Nos termos do art. 5º da citada lei, a garantia cedular da obrigação
poderá consistir em: I- hipoteca; II- penhor; e, III- alienação
fiduciária. Se a garantia constituída em alienação fiduciária for bem
móvel, também se fará necessário o registro em títulos e documentos. Sendo
imóvel o bem dado em garantia, competente para o registro será o Registro
de Imóveis.
A propósito, sobre a matéria, o CDT-Centro de Estudos e Distribuição de
Títulos e Documentos de São Paulo lavrou o seguinte enunciado: "Nos
instrumentos em que houver garantia real imobiliária e outra(s)
garantia(s) sujeita(s) a registro em TD, este será realizado, independente
de prévio registro em RIou de ordem de registro".
Cabe, finalmente, lembrar que, em recente entrevista concedida à TV
Justiça, o Dr. Narciso Orlandi Neto, conselheiro jurídico do IRIB, fez
comentários sobre as disposições do novo Código Civil atinentes ao
registro de imóveis.

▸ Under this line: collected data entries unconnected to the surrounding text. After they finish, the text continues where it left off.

(* ===== verification/Shell.v ===== *)
(** * What a command-line program runs in

    A command is a computation [CLI A] over a [Shell]: the user's machine (files,
    clock, randomness and the count of outside exchanges, as [Machine] has them), the
    state of the ssh-agent, and what was printed. A command ends with an exit code. *)
From stdpp Require Import pretty.
From S2P Require Export Flags.

Local Open Scope string_scope.
Local Open Scope list_scope.

(** ** The text of a duration ([time.Duration.String], [Round]) *)
Section durations.
Local Open Scope Z_scope.

(** [fmtFrac]: the fraction without trailing zeros, and the rest of the number. *)
Fixpoint fmtFrac (prec : nat) (v : Z) (printing : bool) (text : string) : string * Z :=
  match prec with
  | O => (if printing then String "." text else text, v)
  | S prec =>
      let digit := v mod 10 in
      let printing := printing || negb (digit =? 0) in
      fmtFrac prec (v / 10) printing (if printing then pretty digit +:+ text else text)
  end.
Definition small_duration (prec : nat) (unit : string) (u : Z) : string :=
  let '(fraction, whole) := fmtFrac prec u false "" in pretty whole +:+ fraction +:+ unit.
Definition Duration_String (d : Z) : string :=
  let u := Z.abs d in
  let text :=
    if u =? 0 then "0s"
    else if u <? 10 ^ 3 then small_duration 0 "ns" u
    else if u <? Millisecond then small_duration 3 (String "194" (String "181" "s")) u
    else if u <? Second then small_duration 6 "ms" u
    else
      let '(fraction, secs) := fmtFrac 9 u false "" in
      let s := pretty (secs mod 60) +:+ fraction +:+ "s" in
      let minutes := secs / 60 in
      if minutes =? 0 then s
      else
        let m := pretty (minutes mod 60) +:+ "m" +:+ s in
        let hours := minutes / 60 in
        if hours =? 0 then m else pretty hours +:+ "h" +:+ m in
  if d <? 0 then "-" +:+ text else text.
(** Half away from zero; saturates. *)
Definition Round (d m : Z) : Z :=
  if m <=? 0 then d
  else
    let r := Z.abs (Z.rem d m) in
    if d <? 0 then
      if r + r <? m then d + r else Z.max int64_min (d - m + r)
    else
      if r + r <? m then d - r else Z.min int64_max (d + m - r).
End durations.

Example duration_texts :
  Duration_String (16 * Hour) = "16h0m0s" ∧ Duration_String (90 * Minute + 1500 * Millisecond)%Z = "1h30m1.5s" ∧
  Duration_String (2500 * 10 ^ 3) = "2.5ms" ∧ Duration_String (- Second) = "-1s" ∧
  Round (90 * Second) Minute = (2 * Minute)%Z.
Proof. vm_compute. repeat split. Qed.

(** ** The shell *)
Inductive stream := Stdout | Stderr.
(** What is printed: text, an error under a program's name, or a table whose columns
    [text/tabwriter] aligns. *)
Inductive message :=
| Line (s : string)
| Failure (prefix : string) (e : error)
| TableOf (lines : list (list string)).

Record Shell (K : Type) := {
  sh_Machine : Machine;
  sh_Agent : K;
  sh_Out : list (stream * message)          (* the last one first *)
}.
Arguments sh_Machine {K} _.
Arguments sh_Agent {K} _.
Arguments sh_Out {K} _.

Section shell.
Context {K : Type}.
Definition with_machine (m : Machine) (s : Shell K) : Shell K :=
  {| sh_Machine := m; sh_Agent := sh_Agent s; sh_Out := sh_Out s |}.
Definition with_agent (k : K) (s : Shell K) : Shell K :=
  {| sh_Machine := sh_Machine s; sh_Agent := k; sh_Out := sh_Out s |}.

Definition CLI (A : Type) : Type := Shell K → result A * Shell K.
Definition sh_ret {A} (a : A) : CLI A := λ s, (Ok a, s).
Definition sh_fail {A} (e : error) : CLI A := λ s, (Err e, s).
Definition sh_lift {A} (r : result A) : CLI A := λ s, (r, s).
Definition sh_bind {A B} (c : CLI A) (k : A → CLI B) : CLI B := λ s,
  match c s with (Ok a, s') => k a s' | (Err e, s') => (Err e, s') end.
Definition sh_try {A} (c : CLI A) : CLI (result A) := λ s, let '(r, s') := c s in (Ok r, s').
Definition sh_wrap {A} (ctx : string) (c : CLI A) : CLI A := λ s,
  match c s with (Err e, s') => (Err (ErrWrap ctx e), s') | r => r end.
Definition sh_io {A} (c : IO A) : CLI A := λ s,
  let '(r, m) := c (sh_Machine s) in (r, with_machine m s).
(** An operation of the ssh-agent. *)
Definition sh_agent {A} (op : K → result A * K) : CLI A := λ s,
  let '(r, k) := op (sh_Agent s) in (r, with_agent k s).
Definition print (to : stream) (m : message) : CLI unit := λ s,
  (Ok (), {| sh_Machine := sh_Machine s; sh_Agent := sh_Agent s; sh_Out := (to, m) :: sh_Out s |}).
Definition fail_with (prefix : string) (e : error) : CLI Z := λ s,
  (Ok 1%Z, {| sh_Machine := sh_Machine s; sh_Agent := sh_Agent s;
              sh_Out := (Stderr, Failure prefix e) :: sh_Out s |}).
(** [if err != nil { print it; return 1 }]. *)
Definition or_fail {A} (prefix : string) (c : CLI A) (k : A → CLI Z) : CLI Z := λ s,
  match c s with (Ok a, s') => k a s' | (Err e, s') => fail_with prefix e s' end.
(** The commands' common beginning and end. *)
Definition with_flags (flags : list (string * flagValue)) (args : list string) (k : FlagSet → CLI Z) : CLI Z :=
  match Parse (NewFlagSet flags) args with
  | FlagError message => sh_bind (print Stderr (Line message)) (λ _, sh_ret 2%Z)
  | Parsed fs _ => k fs
  end.
Definition say (to : stream) (code : Z) (text : string) : CLI Z := sh_bind (print to (Line (text +:+ newline))) (λ _, sh_ret code).
End shell.
Arguments CLI K A : clear implicits.

Declare Scope cli_scope.
Notation "'let^' x ':=' c 'in' k" := (sh_bind c (λ x, k))
  (at level 200, x name, c at level 100, k at level 200) : cli_scope.
Notation "'let^' ' p ':=' c 'in' k" := (sh_bind c (λ x, match x with p => k end))
  (at level 200, p strict pattern, c at level 100, k at level 200) : cli_scope.
Notation "c ';^' k" := (sh_bind c (λ _, k)) (at level 100, right associativity) : cli_scope.
Open Scope cli_scope.

(** ** The network

    [http_Do n call] is the n-th exchange with the outside: nothing when the server
    cannot be reached (or does not have the pinned key), else its answer. *)
Record HttpCall := {
  call_Method : string; call_URL : string; call_Pin : option string;
  call_Token : string; call_Body : option json
}.
Class Network := { http_Do : N → HttpCall → option HTTPAnswer }.
(** What else a program finds on the user's machine. *)
Class Desktop := {
  Getenv : string → string;                 (* os.Getenv: empty when unset *)
  rfc3339_local : Z → string;               (* Time.Format(time.RFC3339) *)
  ssh_path : option string;                 (* exec.LookPath("ssh") *)
  build_version : string; build_commit : string; build_date : string   (* set by the linker *)
}.
(** [version.String]. *)
Definition version_String `{Desktop} : string :=
  "guided-ssh " +:+ build_version +:+ " (commit " +:+ build_commit +:+ ", built " +:+ build_date +:+ ")".

(** ** What computations keep *)

(** [c] keeps the relation between the shells before and after it. *)
Class Stays {K A} (R : relation (Shell K)) (c : CLI K A) : Prop := stays s : R s (c s).2.

Section stays.
Context {K : Type} (R : relation (Shell K)) `{!PreOrder R}.
#[export] Instance stays_ret {A} (a : A) : Stays R (sh_ret a).
Proof. intros s. simpl. reflexivity. Qed.
#[export] Instance stays_fail {A} e : Stays R (sh_fail (A:=A) e).
Proof. intros s. simpl. reflexivity. Qed.
#[export] Instance stays_lift {A} (r : result A) : Stays R (sh_lift r).
Proof. intros s. simpl. reflexivity. Qed.
#[export] Instance stays_bind {A B} (c : CLI K A) (k : A → CLI K B) :
  Stays R c → (∀ a, Stays R (k a)) → Stays R (sh_bind c k).
Proof.
  intros Hc Hk s. unfold sh_bind. specialize (Hc s). destruct (c s) as [[a|e] s1]; simpl in *; [|done].
  etrans; [exact Hc|apply Hk].
Qed.
#[export] Instance stays_try {A} (c : CLI K A) : Stays R c → Stays R (sh_try c).
Proof. intros Hc s. unfold sh_try. specialize (Hc s). by destruct (c s). Qed.
#[export] Instance stays_wrap {A} ctx (c : CLI K A) : Stays R c → Stays R (sh_wrap ctx c).
Proof. intros Hc s. unfold sh_wrap. specialize (Hc s). by destruct (c s) as [[]]. Qed.
Lemma stays_or_fail {A} prefix (c : CLI K A) k :
  Stays R c → (∀ e, Stays R (fail_with prefix e)) → (∀ a, Stays R (k a)) → Stays R (or_fail prefix c k).
Proof.
  intros Hc Hf Hk s. unfold or_fail. specialize (Hc s). destruct (c s) as [[a|e] s1]; simpl in *.
  - etrans; [exact Hc|apply Hk].
  - etrans; [exact Hc|apply Hf].
Qed.
End stays.

(** Follow the binds of a command and split its cases. *)
Ltac stay :=
  intros; lazymatch goal with
  | |- Stays _ (match ?x with _ => _ end) => destruct x; stay
  | |- Stays _ (let _ := _ in _) => cbv zeta; stay
  | |- Stays _ (sh_bind _ _) => apply stays_bind; [apply _|stay..]
  | |- Stays _ (or_fail _ _ _) => apply stays_or_fail; [apply _|stay..]
  | |- Stays _ (sh_wrap _ _) => apply stays_wrap; stay
  | |- Stays _ (sh_try _) => apply stays_try; stay
  | |- _ => try solve [apply _]
  end.

Lemma sh_bind_Ok {K A B} (c : CLI K A) (k : A → CLI K B) s b s' :
  sh_bind c k s = (Ok b, s') → ∃ a s1, c s = (Ok a, s1) ∧ k a s1 = (Ok b, s').
Proof. unfold sh_bind. destruct (c s) as [[a|e] s1]; [eauto|done]. Qed.
Lemma sh_wrap_Ok {K A} ctx (c : CLI K A) s a s' : sh_wrap ctx c s = (Ok a, s') → c s = (Ok a, s').
Proof. unfold sh_wrap. by destruct (c s) as [[]]. Qed.
Lemma or_fail_zero {K A} prefix (c : CLI K A) k s s' :
  or_fail prefix c k s = (Ok 0%Z, s') → ∃ a s1, c s = (Ok a, s1) ∧ k a s1 = (Ok 0%Z, s').
Proof. unfold or_fail, fail_with. destruct (c s) as [[a|e] s1]; [eauto|done]. Qed.

(** No file was written. *)
Definition same_disk {K} : relation (Shell K) := λ s s',
  mc_Files (sh_Machine s') = mc_Files (sh_Machine s) ∧ mc_Dirs (sh_Machine s') = mc_Dirs (sh_Machine s).
#[export] Instance same_disk_preorder {K} : PreOrder (@same_disk K).
Proof. split; [done|]. intros x y z [] []. split; congruence. Qed.

Section disk.
Context {K : Type}.
#[export] Instance print_disk to m : Stays same_disk (@print K to m).
Proof. by intros s. Qed.
#[export] Instance fail_with_disk p e : Stays same_disk (@fail_with K p e).
Proof. by intros s. Qed.
#[export] Instance agent_disk {A} (op : K → result A * K) : Stays same_disk (sh_agent op).
Proof. intros s. unfold sh_agent. by destruct (op _). Qed.
#[export] Instance now_disk : Stays (@same_disk K) (sh_io io_Now).
Proof. intros s. unfold sh_io, io_Now. by destruct (mc_Ticks _). Qed.
#[export] Instance random_disk : Stays (@same_disk K) (sh_io io_Random).
Proof. by intros s. Qed.
#[export] Instance call_disk {A} (f : N → result A) : Stays (@same_disk K) (sh_io (io_call f)).
Proof. by intros s. Qed.
#[export] Instance read_disk path : Stays (@same_disk K) (sh_io (ReadFile path)).
Proof.
  intros s. unfold sh_io, ReadFile, next_fault, io_bind, io_gets. destruct (mc_Faults _) as [|f fs]; simpl;
    [|destruct f; simpl; [|done..]]; by destruct (mc_Files _ !! path).
Qed.
End disk.

Lemma stays_with_flags {K} (R : relation (Shell K)) `{!PreOrder R} flags args k :
  (∀ m, Stays R (print Stderr m)) → (∀ fs, Stays R (k fs)) → Stays R (with_flags flags args k).
Proof. intros. unfold with_flags. stay. Qed.

(** ** Exit codes *)

(** A computation that does not fail, with a result in [P]. *)
Definition Gives {K A} (P : A → Prop) (c : CLI K A) : Prop := ∀ s, ∃ a, (c s).1 = Ok a ∧ P a.
Definition exit_01 (z : Z) : Prop := z = 0%Z ∨ z = 1%Z.
Lemma gives_ret {K A} (P : A → Prop) (a : A) : P a → Gives P (@sh_ret K A a).
Proof. intros Ha s. by exists a. Qed.
Lemma gives_bind {K A B} (P : B → Prop) (c : CLI K A) k :
  Gives (λ _, True) c → (∀ a, Gives P (k a)) → Gives P (sh_bind c k).
Proof.
  intros Hc Hk s. unfold sh_bind. destruct (Hc s) as (a & Ha & _). destruct (c s) as [r s1]. simpl in Ha.
  subst r. apply Hk.
Qed.
Lemma gives_try {K A} (c : CLI K A) : Gives (λ _, True) (sh_try c).
Proof. intros s. unfold sh_try. destruct (c s) as [r s1]. by exists r. Qed.
Lemma gives_print {K} to m : Gives (λ _, True) (@print K to m).
Proof. intros s. by exists (). Qed.
Lemma gives_now {K} : Gives (λ _, True) (@sh_io K _ io_Now).
Proof. intros s. unfold sh_io, io_Now. destruct (mc_Ticks _); by eexists. Qed.
Lemma gives_or_fail {K A} p (c : CLI K A) k : (∀ a, Gives exit_01 (k a)) → Gives exit_01 (or_fail p c k).
Proof.
  intros Hk s. unfold or_fail. destruct (c s) as [[a|e] s1]; [apply Hk|].
  exists 1%Z. split; [done|by right].
Qed.
Lemma gives_fail_with {K} p e : Gives exit_01 (@fail_with K p e).
Proof. intros s. exists 1%Z. split; [done|by right]. Qed.
Lemma gives_say {K} to code text : exit_01 code → Gives exit_01 (@say K to code text).
Proof. intros Hc s. by exists code. Qed.
Lemma exit_ok : exit_01 0.
Proof. by left. Qed.
Lemma exit_error : exit_01 1.
Proof. by right. Qed.
Lemma exit_if (b : bool) : exit_01 (if b then 0 else 1)%Z.
Proof. destruct b; [apply exit_ok|apply exit_error]. Qed.
Create HintDb gives.
#[export] Hint Resolve gives_try gives_print gives_now gives_fail_with gives_say gives_ret exit_ok exit_error exit_if I : gives.

Ltac gives :=
  intros; lazymatch goal with
  | |- Gives _ (match ?x with _ => _ end) => destruct x; gives
  | |- Gives _ (let _ := _ in _) => cbv zeta; gives
  | |- Gives _ (sh_bind _ _) => apply gives_bind; gives
  | |- Gives _ (or_fail _ _ _) => apply gives_or_fail; gives
  | |- _ => eauto with gives
  end.

(** A usage error: the flags do not parse, and only a message is printed. *)
Lemma with_flags_run {K} flags args (k : FlagSet → CLI K Z) :
  (∃ message, Parse (NewFlagSet flags) args = FlagError message ∧
     with_flags flags args k = (print Stderr (Line message) ;^ sh_ret 2%Z)) ∨
  ∃ fs rest, Parse (NewFlagSet flags) args = Parsed fs rest ∧ with_flags flags args k = k fs.
Proof. unfold with_flags. destruct (Parse _ args); eauto. Qed.

Lemma with_flags_zero {K} flags args (k : FlagSet → CLI K Z) s s' :
  with_flags flags args k s = (Ok 0%Z, s') →
  ∃ fs rest, Parse (NewFlagSet flags) args = Parsed fs rest ∧ k fs s = (Ok 0%Z, s').
Proof. unfold with_flags. destruct (Parse _ args); [eauto|done]. Qed.

(** Code 2, and nothing happened but a message; or code 0 or 1. *)
Definition exits {K} (c : CLI K Z) : Prop := ∀ s,
  (c s).1 = Ok 2%Z ∧ sh_Machine (c s).2 = sh_Machine s ∧ sh_Agent (c s).2 = sh_Agent s ∨
  ∃ code, (c s).1 = Ok code ∧ exit_01 code.
Lemma exits_gives {K} (c : CLI K Z) : Gives exit_01 c → exits c.
Proof. intros Hc s. right. apply Hc. Qed.
Lemma exits_flags {K} flags args (k : FlagSet → CLI K Z) : (∀ fs, exits (k fs)) → exits (with_flags flags args k).
Proof.
  intros Hk. destruct (with_flags_run flags args k) as [(m & _ & ->)|(fs & rest & _ & ->)]; [|apply Hk].
  intros s. by left.
Qed.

Naquela oportunidade, dentre as várias questões
suscitadas, uma era exatamente a seguinte: "O Registro de Títulos e
Documentos, por suas características, não seria o destinatário natural dos
direitos pessoais e reais sobre as coisas móveis? Por que a opção pelo
Registro de Imóveis?". Em resposta, o ex-Desembargador do Tribunal de
Justiça de São Paulo, assim se pronunciou: "Sim, o Registro de Títulos e
Documentos, entre outras finalidades, destina-se aos direitos reais
mobiliários, mas o legislador tem dado preferência ao Registro de Imóveis
por causa da força de sua publicidade. O Registro de Imóveis possui
característica que os outros não têm, que é a territoriedade. O Registro
de Imóveis é a única repartição que disponibiliza informação sobre um
determinado imóvel. Essa publicidade é mais efetiva do que a publicidade
de várias repartições que têm competências concorrentes. Em relação aos
direitos reais mobiliários, como o penhor de uma máquina aplicada na
indústria, por exemplo, o gerente do banco concede o financiamento e
recebe como garantia a própria máquina.
No Registro de Imóveis do local em que se situa a empresa é possível saber
se aquela máquina já foi objeto de penhor. Tornando o registro do contrato
obrigatório e encaminhando-o ao Registro Imobiliário, o legislador
disponibiliza a informação. Daí a preferência pelo Registro de Imóveis".